## TASK DETAILS
A complete response lists each line of the data below that includes the word "Import".

[Records from a data collection]
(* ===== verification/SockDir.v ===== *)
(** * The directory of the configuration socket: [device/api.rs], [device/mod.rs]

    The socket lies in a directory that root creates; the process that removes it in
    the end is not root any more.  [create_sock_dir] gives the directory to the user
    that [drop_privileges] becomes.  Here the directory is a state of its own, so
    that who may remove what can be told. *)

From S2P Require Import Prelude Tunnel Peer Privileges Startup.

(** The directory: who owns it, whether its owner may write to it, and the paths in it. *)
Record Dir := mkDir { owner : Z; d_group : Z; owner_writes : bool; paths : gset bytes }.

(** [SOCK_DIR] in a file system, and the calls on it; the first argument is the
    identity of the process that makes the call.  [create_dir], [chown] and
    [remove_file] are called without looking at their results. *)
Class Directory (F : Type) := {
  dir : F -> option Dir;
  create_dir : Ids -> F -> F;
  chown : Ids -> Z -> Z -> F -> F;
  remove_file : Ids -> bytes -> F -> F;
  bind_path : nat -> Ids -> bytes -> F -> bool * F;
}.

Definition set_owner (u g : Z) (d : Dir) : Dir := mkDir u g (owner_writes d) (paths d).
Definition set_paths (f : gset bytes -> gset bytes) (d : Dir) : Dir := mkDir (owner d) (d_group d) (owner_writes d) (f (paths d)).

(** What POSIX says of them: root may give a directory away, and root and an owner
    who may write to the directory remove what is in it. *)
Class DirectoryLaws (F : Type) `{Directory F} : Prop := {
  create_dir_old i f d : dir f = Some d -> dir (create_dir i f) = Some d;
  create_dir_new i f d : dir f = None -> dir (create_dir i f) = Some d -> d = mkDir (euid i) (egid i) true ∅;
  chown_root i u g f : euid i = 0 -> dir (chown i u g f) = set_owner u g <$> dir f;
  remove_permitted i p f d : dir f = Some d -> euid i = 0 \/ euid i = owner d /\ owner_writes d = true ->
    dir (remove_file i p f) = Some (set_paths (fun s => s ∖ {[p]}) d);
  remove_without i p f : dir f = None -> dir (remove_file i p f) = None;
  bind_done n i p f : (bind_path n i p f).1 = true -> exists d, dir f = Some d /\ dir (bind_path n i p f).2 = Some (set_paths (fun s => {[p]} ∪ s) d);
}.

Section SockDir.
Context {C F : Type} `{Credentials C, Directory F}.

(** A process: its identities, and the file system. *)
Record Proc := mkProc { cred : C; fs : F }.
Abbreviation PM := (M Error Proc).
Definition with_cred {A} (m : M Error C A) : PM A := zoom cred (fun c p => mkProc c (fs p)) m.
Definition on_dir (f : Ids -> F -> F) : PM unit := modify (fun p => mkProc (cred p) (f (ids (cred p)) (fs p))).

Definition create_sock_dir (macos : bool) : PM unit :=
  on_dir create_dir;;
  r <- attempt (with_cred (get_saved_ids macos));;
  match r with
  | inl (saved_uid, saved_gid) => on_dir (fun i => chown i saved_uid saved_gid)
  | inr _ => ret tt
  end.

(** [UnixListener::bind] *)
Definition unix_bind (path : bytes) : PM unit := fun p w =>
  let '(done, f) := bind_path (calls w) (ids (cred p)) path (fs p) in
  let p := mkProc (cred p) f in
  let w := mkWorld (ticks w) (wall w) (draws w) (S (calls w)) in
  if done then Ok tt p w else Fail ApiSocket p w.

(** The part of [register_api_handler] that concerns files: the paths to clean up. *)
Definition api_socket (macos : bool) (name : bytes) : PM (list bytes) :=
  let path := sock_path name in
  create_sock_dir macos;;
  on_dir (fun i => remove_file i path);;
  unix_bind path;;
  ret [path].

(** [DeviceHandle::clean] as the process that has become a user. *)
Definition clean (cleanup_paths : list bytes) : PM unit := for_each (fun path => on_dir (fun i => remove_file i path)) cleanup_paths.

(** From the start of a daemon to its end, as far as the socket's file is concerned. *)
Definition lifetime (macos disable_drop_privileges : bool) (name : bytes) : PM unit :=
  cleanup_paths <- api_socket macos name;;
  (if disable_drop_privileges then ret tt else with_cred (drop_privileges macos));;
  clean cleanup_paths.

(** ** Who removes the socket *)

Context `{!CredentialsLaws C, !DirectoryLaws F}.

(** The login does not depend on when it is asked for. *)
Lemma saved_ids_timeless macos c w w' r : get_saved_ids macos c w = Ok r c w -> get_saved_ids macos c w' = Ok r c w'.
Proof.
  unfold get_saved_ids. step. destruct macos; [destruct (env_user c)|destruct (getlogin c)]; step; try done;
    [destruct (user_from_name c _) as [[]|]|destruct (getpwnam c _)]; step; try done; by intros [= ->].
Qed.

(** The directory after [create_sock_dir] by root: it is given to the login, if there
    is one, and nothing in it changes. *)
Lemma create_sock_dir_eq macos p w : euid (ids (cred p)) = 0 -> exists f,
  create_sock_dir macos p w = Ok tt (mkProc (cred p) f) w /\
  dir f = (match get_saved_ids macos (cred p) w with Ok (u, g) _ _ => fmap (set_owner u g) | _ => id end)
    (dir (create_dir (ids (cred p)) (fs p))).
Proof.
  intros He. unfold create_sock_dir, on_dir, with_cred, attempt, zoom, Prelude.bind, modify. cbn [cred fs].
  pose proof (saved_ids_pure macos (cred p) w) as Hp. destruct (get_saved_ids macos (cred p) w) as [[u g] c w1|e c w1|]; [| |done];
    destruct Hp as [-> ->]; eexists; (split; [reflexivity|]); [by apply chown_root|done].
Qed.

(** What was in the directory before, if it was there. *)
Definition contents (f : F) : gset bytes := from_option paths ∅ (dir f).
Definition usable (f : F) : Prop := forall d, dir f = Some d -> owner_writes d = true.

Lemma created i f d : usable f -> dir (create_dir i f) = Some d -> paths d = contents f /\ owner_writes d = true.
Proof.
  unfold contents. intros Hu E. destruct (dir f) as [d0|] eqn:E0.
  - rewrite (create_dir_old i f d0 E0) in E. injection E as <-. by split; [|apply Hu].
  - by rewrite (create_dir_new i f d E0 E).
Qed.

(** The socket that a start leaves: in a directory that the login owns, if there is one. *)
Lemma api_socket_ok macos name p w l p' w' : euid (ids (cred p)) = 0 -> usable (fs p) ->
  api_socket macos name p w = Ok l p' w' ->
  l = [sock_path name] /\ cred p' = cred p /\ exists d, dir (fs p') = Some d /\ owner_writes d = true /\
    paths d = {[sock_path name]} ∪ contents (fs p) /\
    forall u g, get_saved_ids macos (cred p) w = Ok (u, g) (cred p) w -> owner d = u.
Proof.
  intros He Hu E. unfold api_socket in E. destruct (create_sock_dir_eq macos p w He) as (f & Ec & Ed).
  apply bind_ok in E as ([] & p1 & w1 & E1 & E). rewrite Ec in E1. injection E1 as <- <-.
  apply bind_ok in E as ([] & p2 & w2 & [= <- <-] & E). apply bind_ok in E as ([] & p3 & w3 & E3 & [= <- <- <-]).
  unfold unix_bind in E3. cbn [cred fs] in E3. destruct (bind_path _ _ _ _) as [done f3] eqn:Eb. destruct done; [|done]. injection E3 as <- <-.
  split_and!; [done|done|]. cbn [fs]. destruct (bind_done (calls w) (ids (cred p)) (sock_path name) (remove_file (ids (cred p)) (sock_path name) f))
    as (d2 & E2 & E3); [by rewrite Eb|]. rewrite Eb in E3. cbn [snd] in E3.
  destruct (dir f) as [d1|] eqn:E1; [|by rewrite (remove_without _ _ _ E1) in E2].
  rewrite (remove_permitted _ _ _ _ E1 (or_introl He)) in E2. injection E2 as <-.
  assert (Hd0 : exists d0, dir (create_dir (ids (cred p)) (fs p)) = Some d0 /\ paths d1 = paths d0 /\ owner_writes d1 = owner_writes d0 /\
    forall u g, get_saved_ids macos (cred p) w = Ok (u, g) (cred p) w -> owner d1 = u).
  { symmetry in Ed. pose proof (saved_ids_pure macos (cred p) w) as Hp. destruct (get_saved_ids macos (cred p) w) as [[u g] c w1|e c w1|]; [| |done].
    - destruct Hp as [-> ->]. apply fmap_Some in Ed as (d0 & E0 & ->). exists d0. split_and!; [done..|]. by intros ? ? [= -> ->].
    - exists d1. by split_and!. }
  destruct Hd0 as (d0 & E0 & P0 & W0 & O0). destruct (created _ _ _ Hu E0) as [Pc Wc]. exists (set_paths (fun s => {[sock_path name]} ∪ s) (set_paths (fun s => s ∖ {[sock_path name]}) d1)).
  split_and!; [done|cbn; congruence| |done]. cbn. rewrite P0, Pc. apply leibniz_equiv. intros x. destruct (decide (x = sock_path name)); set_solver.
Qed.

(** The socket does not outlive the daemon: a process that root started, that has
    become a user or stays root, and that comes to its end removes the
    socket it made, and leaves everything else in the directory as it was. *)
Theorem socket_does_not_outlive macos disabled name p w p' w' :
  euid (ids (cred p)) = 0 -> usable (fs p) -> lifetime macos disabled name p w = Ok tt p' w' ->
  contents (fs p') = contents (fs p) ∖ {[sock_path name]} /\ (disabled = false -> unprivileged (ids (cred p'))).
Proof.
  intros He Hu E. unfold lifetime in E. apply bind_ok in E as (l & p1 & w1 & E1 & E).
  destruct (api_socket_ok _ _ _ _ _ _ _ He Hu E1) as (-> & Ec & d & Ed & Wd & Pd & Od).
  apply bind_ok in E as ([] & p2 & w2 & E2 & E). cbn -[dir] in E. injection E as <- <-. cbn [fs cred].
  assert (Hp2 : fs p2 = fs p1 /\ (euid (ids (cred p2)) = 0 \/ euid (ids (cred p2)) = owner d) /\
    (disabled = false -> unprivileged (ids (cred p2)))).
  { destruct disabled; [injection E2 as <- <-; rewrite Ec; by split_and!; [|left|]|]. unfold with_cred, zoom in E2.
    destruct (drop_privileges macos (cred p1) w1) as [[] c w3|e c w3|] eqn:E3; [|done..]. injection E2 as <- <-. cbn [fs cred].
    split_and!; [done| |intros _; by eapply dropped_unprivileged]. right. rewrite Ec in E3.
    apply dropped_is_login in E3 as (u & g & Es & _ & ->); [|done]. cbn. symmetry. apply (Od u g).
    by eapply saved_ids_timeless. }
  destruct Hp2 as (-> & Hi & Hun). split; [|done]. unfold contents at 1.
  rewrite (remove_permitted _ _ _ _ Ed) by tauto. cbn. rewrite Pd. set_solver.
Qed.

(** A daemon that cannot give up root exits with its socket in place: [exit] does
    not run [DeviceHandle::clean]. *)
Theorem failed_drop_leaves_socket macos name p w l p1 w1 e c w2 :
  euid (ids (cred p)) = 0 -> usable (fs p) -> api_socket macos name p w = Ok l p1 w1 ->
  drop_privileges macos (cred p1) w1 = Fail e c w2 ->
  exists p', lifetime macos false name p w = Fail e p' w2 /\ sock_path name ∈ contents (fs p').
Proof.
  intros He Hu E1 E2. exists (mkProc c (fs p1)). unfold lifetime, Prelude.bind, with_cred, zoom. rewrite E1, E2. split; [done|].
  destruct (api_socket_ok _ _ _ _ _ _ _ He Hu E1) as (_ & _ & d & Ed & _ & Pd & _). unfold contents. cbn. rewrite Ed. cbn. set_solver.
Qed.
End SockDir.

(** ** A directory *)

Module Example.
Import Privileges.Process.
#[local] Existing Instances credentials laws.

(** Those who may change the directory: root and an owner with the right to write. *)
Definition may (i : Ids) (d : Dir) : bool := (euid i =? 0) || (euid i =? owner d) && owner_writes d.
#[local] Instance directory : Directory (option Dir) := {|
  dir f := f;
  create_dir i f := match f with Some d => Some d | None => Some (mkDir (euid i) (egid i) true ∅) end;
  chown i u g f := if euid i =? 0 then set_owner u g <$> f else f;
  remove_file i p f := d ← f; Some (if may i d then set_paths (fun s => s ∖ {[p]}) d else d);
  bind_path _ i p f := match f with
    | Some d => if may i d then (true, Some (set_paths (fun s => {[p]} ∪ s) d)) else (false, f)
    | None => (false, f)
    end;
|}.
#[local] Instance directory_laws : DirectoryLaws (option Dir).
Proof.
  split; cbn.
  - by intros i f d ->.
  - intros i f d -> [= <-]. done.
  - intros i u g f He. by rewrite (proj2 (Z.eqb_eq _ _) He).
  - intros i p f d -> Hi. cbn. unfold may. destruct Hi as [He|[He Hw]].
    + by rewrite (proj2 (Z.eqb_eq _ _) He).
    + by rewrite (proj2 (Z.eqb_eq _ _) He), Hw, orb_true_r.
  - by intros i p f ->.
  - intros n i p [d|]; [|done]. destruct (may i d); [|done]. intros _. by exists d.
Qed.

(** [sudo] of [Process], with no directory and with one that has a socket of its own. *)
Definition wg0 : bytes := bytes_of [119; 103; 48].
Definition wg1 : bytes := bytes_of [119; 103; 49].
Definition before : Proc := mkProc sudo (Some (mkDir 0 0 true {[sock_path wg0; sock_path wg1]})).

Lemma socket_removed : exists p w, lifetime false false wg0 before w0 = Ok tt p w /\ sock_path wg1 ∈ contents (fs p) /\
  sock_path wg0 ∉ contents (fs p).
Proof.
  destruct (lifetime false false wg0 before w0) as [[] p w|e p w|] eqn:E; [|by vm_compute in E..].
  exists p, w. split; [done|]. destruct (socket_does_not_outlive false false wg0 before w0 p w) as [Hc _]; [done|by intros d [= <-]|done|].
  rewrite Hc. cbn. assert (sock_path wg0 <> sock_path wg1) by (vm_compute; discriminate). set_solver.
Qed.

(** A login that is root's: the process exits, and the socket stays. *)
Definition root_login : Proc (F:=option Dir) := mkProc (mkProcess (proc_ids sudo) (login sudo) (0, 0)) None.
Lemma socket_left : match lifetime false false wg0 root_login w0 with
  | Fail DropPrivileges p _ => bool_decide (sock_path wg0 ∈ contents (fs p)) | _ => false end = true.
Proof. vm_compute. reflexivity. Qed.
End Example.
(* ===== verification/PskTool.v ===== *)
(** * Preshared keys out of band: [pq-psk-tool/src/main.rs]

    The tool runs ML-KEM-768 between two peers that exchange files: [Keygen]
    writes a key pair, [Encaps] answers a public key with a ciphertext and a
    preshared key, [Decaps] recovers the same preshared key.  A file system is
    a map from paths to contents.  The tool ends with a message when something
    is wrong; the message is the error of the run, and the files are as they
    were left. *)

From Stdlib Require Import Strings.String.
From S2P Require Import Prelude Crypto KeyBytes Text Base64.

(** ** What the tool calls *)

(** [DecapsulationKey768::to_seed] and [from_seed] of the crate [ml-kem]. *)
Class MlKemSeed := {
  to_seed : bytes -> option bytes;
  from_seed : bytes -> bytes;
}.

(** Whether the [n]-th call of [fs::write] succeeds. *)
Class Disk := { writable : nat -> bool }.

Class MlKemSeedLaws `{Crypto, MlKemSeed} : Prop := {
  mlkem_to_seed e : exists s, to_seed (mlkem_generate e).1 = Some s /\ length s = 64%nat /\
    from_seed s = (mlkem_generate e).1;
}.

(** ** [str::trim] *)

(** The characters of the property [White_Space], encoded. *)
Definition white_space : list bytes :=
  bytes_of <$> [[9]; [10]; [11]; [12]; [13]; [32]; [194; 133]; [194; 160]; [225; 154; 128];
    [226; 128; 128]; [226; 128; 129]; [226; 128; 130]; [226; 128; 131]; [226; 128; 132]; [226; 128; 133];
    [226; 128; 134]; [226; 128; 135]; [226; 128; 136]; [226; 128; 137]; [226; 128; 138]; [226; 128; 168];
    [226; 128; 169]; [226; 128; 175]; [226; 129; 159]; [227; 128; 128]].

## SOLUTION TO THE EXERCISE
From S2P Require Import Prelude Tunnel Peer Privileges Startup.
Import Privileges.Process.
From Stdlib Require Import Strings.String.
From S2P Require Import Prelude Crypto KeyBytes Text Base64.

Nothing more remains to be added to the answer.